1. The aim of this study was to determine β-bend structures and the role of the N- and C-terminus in the antagonist hα CGRP_(8-37) at the rat pulmonary artery CGRP receptor mediating hα CGRP relaxation. 2. Hα CGRP_(8-37) Pro~(16) (10~(-6) M), with a bend-biasing residue (proline) at position 16, did not antagonize hα CGRP responses, while a structure-conserving amino acid (alanine~(16)) at the same position retained antagonist activity (apparent pK_B 6.6 ± 0.1; 10~(-6) M).

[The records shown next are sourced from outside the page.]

(* ===== verification/Prelude.v ===== *)
(** * forward-proxy: a verification development

    The program is an authenticating HTTP forward proxy written in Go (eight files under src/, package
    main). Clients reach it on the proxy port, administrators on the admin port; its settings, users and
    statistics live in config.json, its activity in logs/activity.jsonl, the actions of administrators in
    audit.log. This library models the program file by file as executable definitions and proves what
    makes each part correct, and then what makes the whole correct.

    ** How the parts interact

    [main] opens the store, builds the proxy object on it, registers it as the listener of the store and
    binds two addresses. A request on the proxy port passes the switches of the configuration, the
    authentication (limiters, password cache, store), the access rules, the daily quota and the slot
    counters, is relayed, and leaves traffic counts and one log entry. A request on the admin port passes
    the origin check and the administrator check; a change goes through [Store.Update], which saves the
    document and calls the listener, which rebuilds the rules, adapts the transport and moves the network
    listeners. Every five seconds a flush merges the live counters into the document.

    ** The files, and what they model

    - The Go library, as far as the program uses it. GoStrings (strings as bytes, strings, utf8), GoRegexp
      (the anchored fragment globToRegexp writes), GoNet (net, netip), GoConv and GoConvFacts (strconv,
      hex, base64), GoCrypto (SHA-256, HMAC), GoTime (RFC 3339), GoText (strconv.Quote, url.Parse), GoJSON
      and GoJSONFacts (encoding/json: printers, parser, round trip), JsonTypes (decoding into Go types),
      Codec (the class [Codec] with its laws [CodecLaws]: what the store asks of JSON), DecodeFacts (what
      is decoded is well typed). Unicode tables beyond ASCII are the fields of the class [UnicodeTables],
      about which nothing is assumed; witnesses use the instance [plain_tables].
    - config.go: ConfigData (the structs), ConfigCodec (their JSON form, an instance of [Codec]), Store
      (NewStore, migrate, Update, saveLocked, lookups; the steps of a save byte by byte), StoreSpec.
    - auth.go: Password and PasswordSpec (PBKDF2, HashPassword, VerifyPassword, verifyCached), Session and
      SessionSpec (tokens, Basic credentials, validAdminFromRequest); the session endpoints are in
      AdminUsers.
    - rules.go: Rules (compilePattern, matchAny, Rebuild, Evaluate, normalizeHost), RulesSpec.
    - logstore.go: LogStore and LogStoreSpec (ring, file, rotation, Recent, CSV), LogReload (loadFile finds
      the newest lines, and what a restart loads), Timeline and TimelineSpec.
    - audit.go: AuditTrail, AuditTrailSpec. GoLines holds what both log files share: files of lines that
      are extended at the end and cut at the start.
    - proxy.go: Limiter and LimiterSpec (the failure limiters, also those of admin.go), Conns and ConnsSpec
      (tryEnterConn, exitConn; sequential, and as interleaved atomic operations), Traffic and TrafficSpec
      (live and daily counters), Server and ServerSpec (the object Proxy, OnConfigChanged, FlushStats),
      Pipeline (ServeHTTP, handleForward, handleConnect, authorize, checkAccess), PipelineSpec,
      AccountingSpec, RelaySpec.
    - admin.go: Bodies (request bodies and the snapshot), AdminUsers (requireAdmin, login, users), Admin
      (settings, rules, logs, import and export, routing, csrfGuard), AdminSample (concrete values),
      AdminAccessSpec, ImportSpec, AdminSpec, AdminInvariantSpec, AdminFlowSpec, TypingSpec, ListenerSpec.
    - main.go: Main, MainSpec; and RunSpec, about whole runs.

    Definitions keep the names of the code. A struct is a record, its state is passed explicitly; an
    operation that can fail returns an option, a [result] or the pair of an HTTP answer and the new state.
    Go integers are [Z], with their wrap-around written out where the code adds ([add_u64], [wrap_i32],
    [wrap_i64]); maps are [gmap]; error texts are values of inductive types or the printed text.

    ** What the outside does

    The record [Env] holds what one call of a handler gets from outside: one reading of the clock (the code
    may read it several times within a call), random bytes, the outcome of every file operation, and the
    network's answers to net.Listen. These are a [Network]: a function of the addresses the process itself
    listens on ([listening]) and of the address asked for, so that a second listener at an address taken a
    moment ago can be refused ([rebindIfChanged], [Start], [tryBind]); ListenerSpec.taken_once is that
    refusal. A handler of the proxy port is cut where it waits for the network: a
    [_begin] function ends with an answer or with a [Serving] value, an [_end] function takes what the
    upstream did ([roundtrip], [tunnel], lists of [chunk]s with short and failing writes). In
    [step_where] other requests, admin requests and flushes run between the two; each of these pieces is
    one step, so interleavings inside a piece are modelled only for the slot counters ([thread_step] in
    Conns), where the code uses atomics instead of a lock, for the failure limiters, where the check, the
    verification of the password and the recording of a failure are separate events ([Consult], [Record]
    and [Prune] in Limiter), and for the crash of a save ([save_step]).

    ** What is proved

    - Whole runs (RunSpec.runs_stay_healthy): from the start every reachable state is safe ([config_safe]),
      even when saves fail; and as long as saves work and no import brings blanks around user names, the
      configuration stays one the import check accepts ([config_ok]) and indexes, rules, timeout, proxy
      listener and disk are in step with it, so that a backup taken at any time can be restored
      (RunSpec.exports_can_be_imported). The slot counters are the numbers of requests being served
      (PipelineSpec.slots_match_requests), a first start is usable (MainSpec), whatever is loaded is well
      typed (TypingSpec).
    - The proxy port: what is served was allowed, a refusal is recorded (log entry, failure count) and
      changes nothing else but caches, bytes are counted exactly and charged once, the nine hop-by-hop
      headers of the list are not relayed and every other header is, quota and log entries (PipelineSpec,
      AccountingSpec, RelaySpec).
    - The admin port: a request is at most one checked transaction, made by an administrator from the own
      origin; the configuration stays valid and the running proxy follows it, the admin listener but for
      one case (ListenerSpec.running_follows_config); logins, password changes, export and import
      (AdminAccessSpec, AdminInvariantSpec, AdminFlowSpec, ImportSpec).
    - The components: access rules against a declarative semantics, PBKDF2 against RFC 2898, the caches
      and limiters, caps under interleaving, conservation of traffic, crash safety and restarts of the
      store, ring, reload and CSV of the log, the timeline as a partition, the audit trail; the two log
      files also across rotations, those that fail included.
    - Findings: theorems that exhibit behaviour the code does not mean to have, among them
      RulesSpec.long_port_passes_blacklist, ImportSpec.imported_hash_opens_account,
      RelaySpec.fallback_credentials_reach_the_origin, AccountingSpec.pipelined_tunnel_counted_twice,
      ListenerSpec.equal_addresses_stop_the_next_start, AdminFlowSpec.import_revives_tokens,
      StoreSpec.unsaved_deletion_hides_users.

    ** Fuel and bounds

    Recursion on bytes that drops a variable number of them (runes, trimming, JSON, UTF-8) takes the length
    of the text as fuel, and every step consumes at least one byte; DecodeRune_size, parse_printed and
    the round trips show that it suffices. The scan of the log file and the timeline are structural or
    have fuel equal to a length or to a number of buckets, with TimelineSpec.timeline_loop_ends showing
    that the loop of the code stops within the cap the code sets. PBKDF2 recurses on its number of
    iterations, which no proof evaluates. Connection counters are 32 bits wide: their exactness needs fewer
    than 2^31 requests at a time.

    ** Not modelled

    The transport of bytes and everything that only forwards to the library: net/http servers, dialing, TLS
    (loadAdminTLS), goroutines, timers and timeouts, runTunnel, countReader, signal handling, writeJSON,
    ListenerAddr, ActiveConns and WithConfig (no caller), printing to the console. JSON nesting limits and
    the order in which Go visits maps (it decides only which of several messages is reported, and which
    expired cache entries go first). The page of the web interface is one constructor of the response. *)
From stdpp Require Import base tactics option list numbers strings gmap.
From Stdlib Require Import ZArith Lia Ascii.

#[global] Open Scope string_scope.
#[global] Open Scope list_scope.
#[global] Open Scope Z_scope.

(** ** Notations of the development *)
Declare Scope fproxy_scope.
Delimit Scope fproxy_scope with fproxy.
#[global] Open Scope fproxy_scope.

Notation "s =s? t" := (String.eqb s t) (at level 70) : fproxy_scope.

(** String concatenation reduces on a known first operand. *)
#[global] Arguments String.append : simpl nomatch.

(** ** Fixed-width integers

    Go's [uint64], [int64], [int32] and [uint32] arithmetic wraps; counters of the program are [Z]
    values kept in range by these functions. *)
Definition wrap_u8 (z : Z) : Z := z mod 2 ^ 8.
Definition wrap_u32 (z : Z) : Z := z mod 2 ^ 32.
Definition wrap_u64 (z : Z) : Z := z mod 2 ^ 64.
Definition wrap_i32 (z : Z) : Z := (z + 2 ^ 31) mod 2 ^ 32 - 2 ^ 31.
Definition wrap_i64 (z : Z) : Z := (z + 2 ^ 63) mod 2 ^ 64 - 2 ^ 63.

Definition add_u64 (a b : Z) : Z := wrap_u64 (a + b).
Definition mul_u64 (a b : Z) : Z := wrap_u64 (a * b).

Definition is_u64 (z : Z) : Prop := 0 <= z < 2 ^ 64.
Definition is_i32 (z : Z) : Prop := - 2 ^ 31 <= z < 2 ^ 31.

(** ** Results of fallible code *)
Inductive result (E A : Type) : Type :=
  | Ok (a : A)
  | Err (e : E).
Arguments Ok {E A} a.
Arguments Err {E A} e.

Definition is_ok {E A} (r : result E A) : bool :=
  match r with Ok _ => true | Err _ => false end.

(** ** Automation *)
Create HintDb fproxy discriminated.
Create Rewrite HintDb fproxy.

(** Split every boolean connective among the hypotheses and turn comparisons into propositions. *)
Ltac bools :=
  repeat match goal with
  | H : (_ && _)%bool = true |- _ => apply andb_true_iff in H; destruct H
  | H : (_ || _)%bool = false |- _ => apply orb_false_iff in H; destruct H
  | H : negb _ = true |- _ => apply negb_true_iff in H
  | H : negb _ = false |- _ => apply negb_false_iff in H
  | H : (_ <=? _)%Z = true |- _ => apply Z.leb_le in H
  | H : (_ <=? _)%Z = false |- _ => apply Z.leb_gt in H
  | H : (_ <? _)%Z = true |- _ => apply Z.ltb_lt in H
  | H : (_ <? _)%Z = false |- _ => apply Z.ltb_ge in H
  | H : (_ =? _)%Z = true |- _ => apply Z.eqb_eq in H
  | H : (_ =? _)%Z = false |- _ => apply Z.eqb_neq in H
  | H : (_ =s? _) = true |- _ => apply String.eqb_eq in H
  | H : (_ =s? _) = false |- _ => apply String.eqb_neq in H
  | H : bool_decide _ = true |- _ => apply bool_decide_eq_true in H
  | H : bool_decide _ = false |- _ => apply bool_decide_eq_false in H
  end.

(** Case analysis on the first [match] or [if] of the goal, dismissing impossible branches. *)
Ltac step_match := case_match; simplify_eq/=; bools.
Ltac step_matches := repeat step_match.

(** ** Integer lemmas *)
Lemma wrap_u64_range z : is_u64 (wrap_u64 z).
Proof. unfold is_u64, wrap_u64. apply Z.mod_pos_bound. lia. Qed.

Lemma wrap_u64_small z : is_u64 z -> wrap_u64 z = z.
Proof. unfold is_u64, wrap_u64. intros. by apply Z.mod_small. Qed.

Lemma add_u64_assoc a b c : add_u64 (add_u64 a b) c = add_u64 a (add_u64 b c).
Proof.
  unfold add_u64, wrap_u64.
  rewrite Z.add_mod_idemp_l, Z.add_mod_idemp_r by lia. f_equal. lia.
Qed.

Lemma add_u64_comm a b : add_u64 a b = add_u64 b a.
Proof. unfold add_u64. f_equal. lia. Qed.

Lemma add_u64_0_r a : is_u64 a -> add_u64 a 0 = a.
Proof. intros. unfold add_u64. rewrite Z.add_0_r. by apply wrap_u64_small. Qed.

Lemma add_u64_wrap_l a b : add_u64 (wrap_u64 a) b = add_u64 a b.
Proof. unfold add_u64, wrap_u64. by rewrite Z.add_mod_idemp_l by lia. Qed.

Lemma wrap_i32_small z : is_i32 z -> wrap_i32 z = z.
Proof. unfold is_i32, wrap_i32. intros. rewrite Z.mod_small by lia. lia. Qed.

#[export] Hint Resolve wrap_u64_range : fproxy.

Hα CGRP_(8-37) Pro~(19) (10~(-6) M), with proline at position 19 was an antagonist (apparent pK_B 6.9 ± 0.1). 3. Incorporation of a β-bend forcing residue, BTD (beta-turn dipeptide), at positions 19 and 20 in hα CGRP_(8-37) (10~(-6) M) antagonized hα CGRP responses (apparent pK_B 7.2 ± 0.2); and BTD at positions 19,20 and 33,34 within hα CGRP_(8-37) was a competitive antagonist (pA_2 7.2; Schild plot slope 1.0 ± 0.1). 4. Hα CGRP_(8-37) analogues, substituted at the N-terminus by either glycine~8 or des-NH_2 valine~8 or proline~8 were all antagonists (apparent pK_B 6.9 ± 0.1; (10~(-6) M), 7.0 ± 0.1 (10~(-6) M), and pA_2 7.0 (slope 1.0 ± 0.2), respectively); while replacements by proline~8 together with glutamic acid~(10,14) in hα CGRP_(8-37) (10~(-6)M) or alanine amide~(37) at the C-terminus of hα CGRP_(8-37) (10~(-5) M) were both inactive compounds. 5. In conclusion, possible bioactive structures of hα CGRP_(8-37) include two β-bends (at 18-21 and 32-35), which were mimicked by BTD incorporation. Within hα CGRP_(8-37), the N-terminus is not essential for antagonism while the C-terminus may interact directly with CGRP_1 receptors in the rat pulmonary artery.